Give back the entire listing that follows, exactly.

────

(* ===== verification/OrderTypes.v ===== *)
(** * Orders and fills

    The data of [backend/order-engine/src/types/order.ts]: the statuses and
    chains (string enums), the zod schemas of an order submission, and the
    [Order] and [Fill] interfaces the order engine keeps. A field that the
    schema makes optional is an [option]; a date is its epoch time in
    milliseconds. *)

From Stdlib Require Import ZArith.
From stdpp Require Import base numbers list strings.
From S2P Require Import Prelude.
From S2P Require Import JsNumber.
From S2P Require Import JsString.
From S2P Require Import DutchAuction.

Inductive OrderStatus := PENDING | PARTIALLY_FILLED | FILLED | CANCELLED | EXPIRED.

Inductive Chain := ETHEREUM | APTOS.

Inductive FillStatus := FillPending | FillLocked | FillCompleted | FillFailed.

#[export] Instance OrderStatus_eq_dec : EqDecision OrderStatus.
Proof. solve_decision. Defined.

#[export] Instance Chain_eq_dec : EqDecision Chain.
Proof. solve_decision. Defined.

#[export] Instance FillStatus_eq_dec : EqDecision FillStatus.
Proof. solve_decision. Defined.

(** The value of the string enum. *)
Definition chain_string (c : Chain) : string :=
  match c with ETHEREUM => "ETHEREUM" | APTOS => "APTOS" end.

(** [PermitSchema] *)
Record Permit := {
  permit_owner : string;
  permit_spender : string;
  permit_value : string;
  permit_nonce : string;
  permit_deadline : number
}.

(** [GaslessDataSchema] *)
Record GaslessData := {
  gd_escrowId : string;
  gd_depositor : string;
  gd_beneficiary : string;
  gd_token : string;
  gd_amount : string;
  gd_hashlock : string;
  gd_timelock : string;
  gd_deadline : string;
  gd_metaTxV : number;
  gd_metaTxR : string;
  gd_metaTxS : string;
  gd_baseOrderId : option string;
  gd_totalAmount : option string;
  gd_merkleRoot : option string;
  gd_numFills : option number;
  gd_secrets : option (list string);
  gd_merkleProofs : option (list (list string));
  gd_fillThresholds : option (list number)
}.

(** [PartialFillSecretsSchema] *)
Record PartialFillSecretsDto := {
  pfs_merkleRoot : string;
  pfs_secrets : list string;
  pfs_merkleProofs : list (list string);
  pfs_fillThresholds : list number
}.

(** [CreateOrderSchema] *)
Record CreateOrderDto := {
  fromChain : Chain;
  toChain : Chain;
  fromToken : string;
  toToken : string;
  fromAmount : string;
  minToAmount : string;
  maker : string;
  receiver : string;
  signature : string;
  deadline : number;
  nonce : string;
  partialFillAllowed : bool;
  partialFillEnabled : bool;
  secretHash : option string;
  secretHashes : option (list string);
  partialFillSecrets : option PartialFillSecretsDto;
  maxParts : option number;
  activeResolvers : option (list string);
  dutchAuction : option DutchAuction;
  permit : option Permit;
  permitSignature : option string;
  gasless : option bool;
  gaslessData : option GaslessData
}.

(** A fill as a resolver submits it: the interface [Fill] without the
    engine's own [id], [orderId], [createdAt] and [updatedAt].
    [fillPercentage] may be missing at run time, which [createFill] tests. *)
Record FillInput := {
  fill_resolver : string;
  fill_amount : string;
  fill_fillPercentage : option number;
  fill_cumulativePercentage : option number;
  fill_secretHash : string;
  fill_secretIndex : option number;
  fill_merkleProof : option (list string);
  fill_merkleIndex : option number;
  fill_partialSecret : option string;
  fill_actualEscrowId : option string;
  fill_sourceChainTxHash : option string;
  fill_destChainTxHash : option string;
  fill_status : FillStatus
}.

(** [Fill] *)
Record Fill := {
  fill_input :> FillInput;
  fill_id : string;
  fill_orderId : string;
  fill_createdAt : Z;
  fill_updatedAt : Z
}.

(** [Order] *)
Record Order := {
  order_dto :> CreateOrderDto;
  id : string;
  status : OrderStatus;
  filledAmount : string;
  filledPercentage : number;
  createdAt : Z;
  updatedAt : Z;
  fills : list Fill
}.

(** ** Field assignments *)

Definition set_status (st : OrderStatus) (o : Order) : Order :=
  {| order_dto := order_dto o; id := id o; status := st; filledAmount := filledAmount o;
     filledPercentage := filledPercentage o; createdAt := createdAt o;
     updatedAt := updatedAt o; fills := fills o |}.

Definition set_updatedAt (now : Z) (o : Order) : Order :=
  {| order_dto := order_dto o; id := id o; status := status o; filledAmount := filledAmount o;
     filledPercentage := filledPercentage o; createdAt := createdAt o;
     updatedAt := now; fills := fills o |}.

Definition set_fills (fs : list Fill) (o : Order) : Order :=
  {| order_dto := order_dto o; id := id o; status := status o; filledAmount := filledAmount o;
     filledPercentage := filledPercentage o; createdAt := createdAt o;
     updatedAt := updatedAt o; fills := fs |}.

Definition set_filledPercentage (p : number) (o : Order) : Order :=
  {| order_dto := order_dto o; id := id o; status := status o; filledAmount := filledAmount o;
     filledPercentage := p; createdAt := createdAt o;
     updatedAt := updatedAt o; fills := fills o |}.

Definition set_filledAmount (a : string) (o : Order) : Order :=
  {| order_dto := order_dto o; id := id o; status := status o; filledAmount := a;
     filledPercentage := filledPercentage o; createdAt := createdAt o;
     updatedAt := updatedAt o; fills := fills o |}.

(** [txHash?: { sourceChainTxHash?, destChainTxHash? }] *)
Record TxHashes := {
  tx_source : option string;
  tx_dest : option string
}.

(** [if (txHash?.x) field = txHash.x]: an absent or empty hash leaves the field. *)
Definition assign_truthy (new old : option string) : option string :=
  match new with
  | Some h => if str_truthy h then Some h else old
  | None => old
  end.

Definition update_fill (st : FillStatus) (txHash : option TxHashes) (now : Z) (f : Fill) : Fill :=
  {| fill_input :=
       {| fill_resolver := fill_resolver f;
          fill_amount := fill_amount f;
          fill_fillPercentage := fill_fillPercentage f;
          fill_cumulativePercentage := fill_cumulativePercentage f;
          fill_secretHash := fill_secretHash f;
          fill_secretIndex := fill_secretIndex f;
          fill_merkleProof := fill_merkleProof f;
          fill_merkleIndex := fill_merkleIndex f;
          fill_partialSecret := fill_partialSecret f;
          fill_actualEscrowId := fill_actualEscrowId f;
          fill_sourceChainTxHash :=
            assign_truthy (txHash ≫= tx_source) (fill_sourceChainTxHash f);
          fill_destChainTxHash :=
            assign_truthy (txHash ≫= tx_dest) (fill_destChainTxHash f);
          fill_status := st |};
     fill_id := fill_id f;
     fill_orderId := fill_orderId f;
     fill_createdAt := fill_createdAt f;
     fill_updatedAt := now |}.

────

**Written response:**
(* ===== verification/OrderTypes.v ===== *)
(** * Orders and fills

    The data of [backend/order-engine/src/types/order.ts]: the statuses and
    chains (string enums), the zod schemas of an order submission, and the
    [Order] and [Fill] interfaces the order engine keeps. A field that the
    schema makes optional is an [option]; a date is its epoch time in
    milliseconds. *)

From Stdlib Require Import ZArith.
From stdpp Require Import base numbers list strings.
From S2P Require Import Prelude.
From S2P Require Import JsNumber.
From S2P Require Import JsString.
From S2P Require Import DutchAuction.

Inductive OrderStatus := PENDING | PARTIALLY_FILLED | FILLED | CANCELLED | EXPIRED.

Inductive Chain := ETHEREUM | APTOS.

Inductive FillStatus := FillPending | FillLocked | FillCompleted | FillFailed.

#[export] Instance OrderStatus_eq_dec : EqDecision OrderStatus.
Proof. solve_decision. Defined.

#[export] Instance Chain_eq_dec : EqDecision Chain.
Proof. solve_decision. Defined.

#[export] Instance FillStatus_eq_dec : EqDecision FillStatus.
Proof. solve_decision. Defined.

(** The value of the string enum. *)
Definition chain_string (c : Chain) : string :=
  match c with ETHEREUM => "ETHEREUM" | APTOS => "APTOS" end.

(** [PermitSchema] *)
Record Permit := {
  permit_owner : string;
  permit_spender : string;
  permit_value : string;
  permit_nonce : string;
  permit_deadline : number
}.

(** [GaslessDataSchema] *)
Record GaslessData := {
  gd_escrowId : string;
  gd_depositor : string;
  gd_beneficiary : string;
  gd_token : string;
  gd_amount : string;
  gd_hashlock : string;
  gd_timelock : string;
  gd_deadline : string;
  gd_metaTxV : number;
  gd_metaTxR : string;
  gd_metaTxS : string;
  gd_baseOrderId : option string;
  gd_totalAmount : option string;
  gd_merkleRoot : option string;
  gd_numFills : option number;
  gd_secrets : option (list string);
  gd_merkleProofs : option (list (list string));
  gd_fillThresholds : option (list number)
}.

(** [PartialFillSecretsSchema] *)
Record PartialFillSecretsDto := {
  pfs_merkleRoot : string;
  pfs_secrets : list string;
  pfs_merkleProofs : list (list string);
  pfs_fillThresholds : list number
}.

(** [CreateOrderSchema] *)
Record CreateOrderDto := {
  fromChain : Chain;
  toChain : Chain;
  fromToken : string;
  toToken : string;
  fromAmount : string;
  minToAmount : string;
  maker : string;
  receiver : string;
  signature : string;
  deadline : number;
  nonce : string;
  partialFillAllowed : bool;
  partialFillEnabled : bool;
  secretHash : option string;
  secretHashes : option (list string);
  partialFillSecrets : option PartialFillSecretsDto;
  maxParts : option number;
  activeResolvers : option (list string);
  dutchAuction : option DutchAuction;
  permit : option Permit;
  permitSignature : option string;
  gasless : option bool;
  gaslessData : option GaslessData
}.

(** A fill as a resolver submits it: the interface [Fill] without the
    engine's own [id], [orderId], [createdAt] and [updatedAt].
    [fillPercentage] may be missing at run time, which [createFill] tests. *)
Record FillInput := {
  fill_resolver : string;
  fill_amount : string;
  fill_fillPercentage : option number;
  fill_cumulativePercentage : option number;
  fill_secretHash : string;
  fill_secretIndex : option number;
  fill_merkleProof : option (list string);
  fill_merkleIndex : option number;
  fill_partialSecret : option string;
  fill_actualEscrowId : option string;
  fill_sourceChainTxHash : option string;
  fill_destChainTxHash : option string;
  fill_status : FillStatus
}.

(** [Fill] *)
Record Fill := {
  fill_input :> FillInput;
  fill_id : string;
  fill_orderId : string;
  fill_createdAt : Z;
  fill_updatedAt : Z
}.

(** [Order] *)
Record Order := {
  order_dto :> CreateOrderDto;
  id : string;
  status : OrderStatus;
  filledAmount : string;
  filledPercentage : number;
  createdAt : Z;
  updatedAt : Z;
  fills : list Fill
}.

(** ** Field assignments *)

Definition set_status (st : OrderStatus) (o : Order) : Order :=
  {| order_dto := order_dto o; id := id o; status := st; filledAmount := filledAmount o;
     filledPercentage := filledPercentage o; createdAt := createdAt o;
     updatedAt := updatedAt o; fills := fills o |}.

Definition set_updatedAt (now : Z) (o : Order) : Order :=
  {| order_dto := order_dto o; id := id o; status := status o; filledAmount := filledAmount o;
     filledPercentage := filledPercentage o; createdAt := createdAt o;
     updatedAt := now; fills := fills o |}.

Definition set_fills (fs : list Fill) (o : Order) : Order :=
  {| order_dto := order_dto o; id := id o; status := status o; filledAmount := filledAmount o;
     filledPercentage := filledPercentage o; createdAt := createdAt o;
     updatedAt := updatedAt o; fills := fs |}.

Definition set_filledPercentage (p : number) (o : Order) : Order :=
  {| order_dto := order_dto o; id := id o; status := status o; filledAmount := filledAmount o;
     filledPercentage := p; createdAt := createdAt o;
     updatedAt := updatedAt o; fills := fills o |}.

Definition set_filledAmount (a : string) (o : Order) : Order :=
  {| order_dto := order_dto o; id := id o; status := status o; filledAmount := a;
     filledPercentage := filledPercentage o; createdAt := createdAt o;
     updatedAt := updatedAt o; fills := fills o |}.

(** [txHash?: { sourceChainTxHash?, destChainTxHash? }] *)
Record TxHashes := {
  tx_source : option string;
  tx_dest : option string
}.

(** [if (txHash?.x) field = txHash.x]: an absent or empty hash leaves the field. *)
Definition assign_truthy (new old : option string) : option string :=
  match new with
  | Some h => if str_truthy h then Some h else old
  | None => old
  end.

Definition update_fill (st : FillStatus) (txHash : option TxHashes) (now : Z) (f : Fill) : Fill :=
  {| fill_input :=
       {| fill_resolver := fill_resolver f;
          fill_amount := fill_amount f;
          fill_fillPercentage := fill_fillPercentage f;
          fill_cumulativePercentage := fill_cumulativePercentage f;
          fill_secretHash := fill_secretHash f;
          fill_secretIndex := fill_secretIndex f;
          fill_merkleProof := fill_merkleProof f;
          fill_merkleIndex := fill_merkleIndex f;
          fill_partialSecret := fill_partialSecret f;
          fill_actualEscrowId := fill_actualEscrowId f;
          fill_sourceChainTxHash :=
            assign_truthy (txHash ≫= tx_source) (fill_sourceChainTxHash f);
          fill_destChainTxHash :=
            assign_truthy (txHash ≫= tx_dest) (fill_destChainTxHash f);
          fill_status := st |};
     fill_id := fill_id f;
     fill_orderId := fill_orderId f;
     fill_createdAt := fill_createdAt f;
     fill_updatedAt := now |}.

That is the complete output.